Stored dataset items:

Start of Block

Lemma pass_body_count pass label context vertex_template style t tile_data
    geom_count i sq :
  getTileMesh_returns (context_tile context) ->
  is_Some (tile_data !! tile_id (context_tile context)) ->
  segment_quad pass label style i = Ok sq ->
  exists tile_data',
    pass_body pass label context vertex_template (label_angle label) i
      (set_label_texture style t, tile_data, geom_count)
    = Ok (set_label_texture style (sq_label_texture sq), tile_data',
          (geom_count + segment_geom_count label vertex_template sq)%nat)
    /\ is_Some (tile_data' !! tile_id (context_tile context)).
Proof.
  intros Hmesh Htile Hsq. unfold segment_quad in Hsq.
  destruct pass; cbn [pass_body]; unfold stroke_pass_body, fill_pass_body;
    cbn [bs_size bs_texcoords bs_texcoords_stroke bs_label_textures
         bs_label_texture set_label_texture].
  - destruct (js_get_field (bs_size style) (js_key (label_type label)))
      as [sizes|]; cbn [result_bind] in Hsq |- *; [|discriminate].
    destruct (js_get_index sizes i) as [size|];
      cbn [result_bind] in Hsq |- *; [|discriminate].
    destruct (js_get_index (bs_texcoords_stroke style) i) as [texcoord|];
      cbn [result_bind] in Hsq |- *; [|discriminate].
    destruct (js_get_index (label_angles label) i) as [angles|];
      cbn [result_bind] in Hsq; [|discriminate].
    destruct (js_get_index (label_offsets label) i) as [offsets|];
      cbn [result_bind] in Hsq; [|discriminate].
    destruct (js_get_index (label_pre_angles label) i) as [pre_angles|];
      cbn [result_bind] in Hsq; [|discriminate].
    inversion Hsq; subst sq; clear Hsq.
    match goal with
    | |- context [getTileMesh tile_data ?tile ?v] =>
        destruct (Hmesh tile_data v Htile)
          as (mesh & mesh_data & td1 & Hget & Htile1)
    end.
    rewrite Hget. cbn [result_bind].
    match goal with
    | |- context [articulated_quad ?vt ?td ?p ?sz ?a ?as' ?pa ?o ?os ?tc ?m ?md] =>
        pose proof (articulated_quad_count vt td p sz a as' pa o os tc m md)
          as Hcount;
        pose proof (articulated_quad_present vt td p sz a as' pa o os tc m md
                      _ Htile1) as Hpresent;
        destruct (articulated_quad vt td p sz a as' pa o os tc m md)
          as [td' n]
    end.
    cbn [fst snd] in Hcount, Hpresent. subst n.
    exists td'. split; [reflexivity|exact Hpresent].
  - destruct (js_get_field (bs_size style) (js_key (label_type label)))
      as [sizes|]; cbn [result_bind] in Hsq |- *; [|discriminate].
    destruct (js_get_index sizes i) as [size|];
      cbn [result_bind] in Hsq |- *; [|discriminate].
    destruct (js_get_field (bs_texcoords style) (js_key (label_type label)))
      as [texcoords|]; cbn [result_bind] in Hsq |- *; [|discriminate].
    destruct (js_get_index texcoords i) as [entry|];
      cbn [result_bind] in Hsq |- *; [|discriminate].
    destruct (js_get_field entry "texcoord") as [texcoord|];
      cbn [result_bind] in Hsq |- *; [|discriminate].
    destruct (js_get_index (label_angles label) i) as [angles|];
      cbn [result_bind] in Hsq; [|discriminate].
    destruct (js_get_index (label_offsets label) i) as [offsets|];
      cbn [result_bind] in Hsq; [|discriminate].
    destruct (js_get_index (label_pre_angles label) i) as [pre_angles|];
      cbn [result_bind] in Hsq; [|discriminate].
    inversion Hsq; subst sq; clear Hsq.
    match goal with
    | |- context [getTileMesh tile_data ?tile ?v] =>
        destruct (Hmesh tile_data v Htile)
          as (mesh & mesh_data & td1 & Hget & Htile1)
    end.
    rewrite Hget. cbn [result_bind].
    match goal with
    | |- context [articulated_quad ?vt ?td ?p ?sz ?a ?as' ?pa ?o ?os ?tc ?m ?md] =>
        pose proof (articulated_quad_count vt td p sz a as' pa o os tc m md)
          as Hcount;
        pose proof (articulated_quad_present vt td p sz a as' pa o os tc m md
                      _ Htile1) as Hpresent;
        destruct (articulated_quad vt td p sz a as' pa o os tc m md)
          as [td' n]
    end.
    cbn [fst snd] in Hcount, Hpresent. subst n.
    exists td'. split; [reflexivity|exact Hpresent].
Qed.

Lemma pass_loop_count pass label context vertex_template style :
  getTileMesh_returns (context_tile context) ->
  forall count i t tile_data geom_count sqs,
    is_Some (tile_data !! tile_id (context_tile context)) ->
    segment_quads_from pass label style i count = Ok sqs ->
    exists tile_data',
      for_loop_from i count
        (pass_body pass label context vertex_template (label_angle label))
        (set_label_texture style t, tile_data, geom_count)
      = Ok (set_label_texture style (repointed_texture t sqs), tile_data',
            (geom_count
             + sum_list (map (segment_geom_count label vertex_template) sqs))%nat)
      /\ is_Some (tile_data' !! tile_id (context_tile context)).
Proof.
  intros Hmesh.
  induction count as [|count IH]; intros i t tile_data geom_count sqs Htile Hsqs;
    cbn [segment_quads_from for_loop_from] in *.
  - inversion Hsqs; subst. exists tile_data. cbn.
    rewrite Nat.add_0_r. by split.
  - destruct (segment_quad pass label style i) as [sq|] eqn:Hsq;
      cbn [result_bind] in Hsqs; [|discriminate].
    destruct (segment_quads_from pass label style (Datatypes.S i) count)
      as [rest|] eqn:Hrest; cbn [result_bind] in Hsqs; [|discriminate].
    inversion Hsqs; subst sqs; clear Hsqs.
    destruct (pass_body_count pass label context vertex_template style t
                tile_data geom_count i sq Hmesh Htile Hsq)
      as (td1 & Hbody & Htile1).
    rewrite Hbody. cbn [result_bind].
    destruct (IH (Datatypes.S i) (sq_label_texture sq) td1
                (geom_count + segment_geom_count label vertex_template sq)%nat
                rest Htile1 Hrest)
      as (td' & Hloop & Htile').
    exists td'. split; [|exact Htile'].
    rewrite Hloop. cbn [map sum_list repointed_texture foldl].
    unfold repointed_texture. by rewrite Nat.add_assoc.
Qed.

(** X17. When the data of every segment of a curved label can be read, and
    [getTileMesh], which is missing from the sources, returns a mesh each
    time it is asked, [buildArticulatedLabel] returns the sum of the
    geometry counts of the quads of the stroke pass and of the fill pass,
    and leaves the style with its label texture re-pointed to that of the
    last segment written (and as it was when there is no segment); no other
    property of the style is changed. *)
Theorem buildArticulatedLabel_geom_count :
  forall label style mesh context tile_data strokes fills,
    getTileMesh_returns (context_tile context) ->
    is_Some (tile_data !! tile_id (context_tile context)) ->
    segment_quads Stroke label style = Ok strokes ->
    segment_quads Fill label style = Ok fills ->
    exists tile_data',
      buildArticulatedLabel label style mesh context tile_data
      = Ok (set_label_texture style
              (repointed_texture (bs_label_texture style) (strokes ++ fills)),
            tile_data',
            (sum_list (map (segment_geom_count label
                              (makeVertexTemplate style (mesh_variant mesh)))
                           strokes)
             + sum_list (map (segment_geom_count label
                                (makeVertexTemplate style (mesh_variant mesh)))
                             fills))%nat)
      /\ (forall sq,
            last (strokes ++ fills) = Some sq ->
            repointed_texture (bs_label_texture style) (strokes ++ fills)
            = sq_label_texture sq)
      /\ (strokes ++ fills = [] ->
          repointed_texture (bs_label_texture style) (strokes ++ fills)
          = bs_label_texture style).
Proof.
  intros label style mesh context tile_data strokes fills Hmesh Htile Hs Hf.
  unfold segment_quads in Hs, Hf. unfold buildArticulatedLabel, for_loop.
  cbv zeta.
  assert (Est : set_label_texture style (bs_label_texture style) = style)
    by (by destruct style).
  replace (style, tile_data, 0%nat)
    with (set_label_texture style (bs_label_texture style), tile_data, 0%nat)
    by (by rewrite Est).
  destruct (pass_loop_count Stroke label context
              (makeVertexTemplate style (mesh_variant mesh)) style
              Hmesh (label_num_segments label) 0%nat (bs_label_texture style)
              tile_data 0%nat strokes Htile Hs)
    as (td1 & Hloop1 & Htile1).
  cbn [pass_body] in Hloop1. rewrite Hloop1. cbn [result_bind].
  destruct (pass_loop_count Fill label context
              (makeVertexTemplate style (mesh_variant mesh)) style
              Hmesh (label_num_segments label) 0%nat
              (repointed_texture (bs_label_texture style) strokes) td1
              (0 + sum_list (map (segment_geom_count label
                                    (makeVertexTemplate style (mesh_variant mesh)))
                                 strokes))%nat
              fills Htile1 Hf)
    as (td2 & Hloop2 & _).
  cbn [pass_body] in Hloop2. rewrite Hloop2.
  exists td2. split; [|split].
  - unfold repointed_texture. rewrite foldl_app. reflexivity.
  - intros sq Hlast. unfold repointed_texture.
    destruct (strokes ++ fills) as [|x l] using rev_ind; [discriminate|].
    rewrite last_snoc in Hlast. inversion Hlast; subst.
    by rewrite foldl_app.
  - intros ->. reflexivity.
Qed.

End of Block

▸ **Assignment**
Please give back, exactly as it stands above, the stretch from the line with "(pass_body pass label" through the line with "label vertex_template) sqs))%nat)", and no line outside it.

▸ **Solution for this exercise**
        (pass_body pass label context vertex_template (label_angle label))
        (set_label_texture style t, tile_data, geom_count)
      = Ok (set_label_texture style (repointed_texture t sqs), tile_data',
            (geom_count
             + sum_list (map (segment_geom_count label vertex_template) sqs))%nat)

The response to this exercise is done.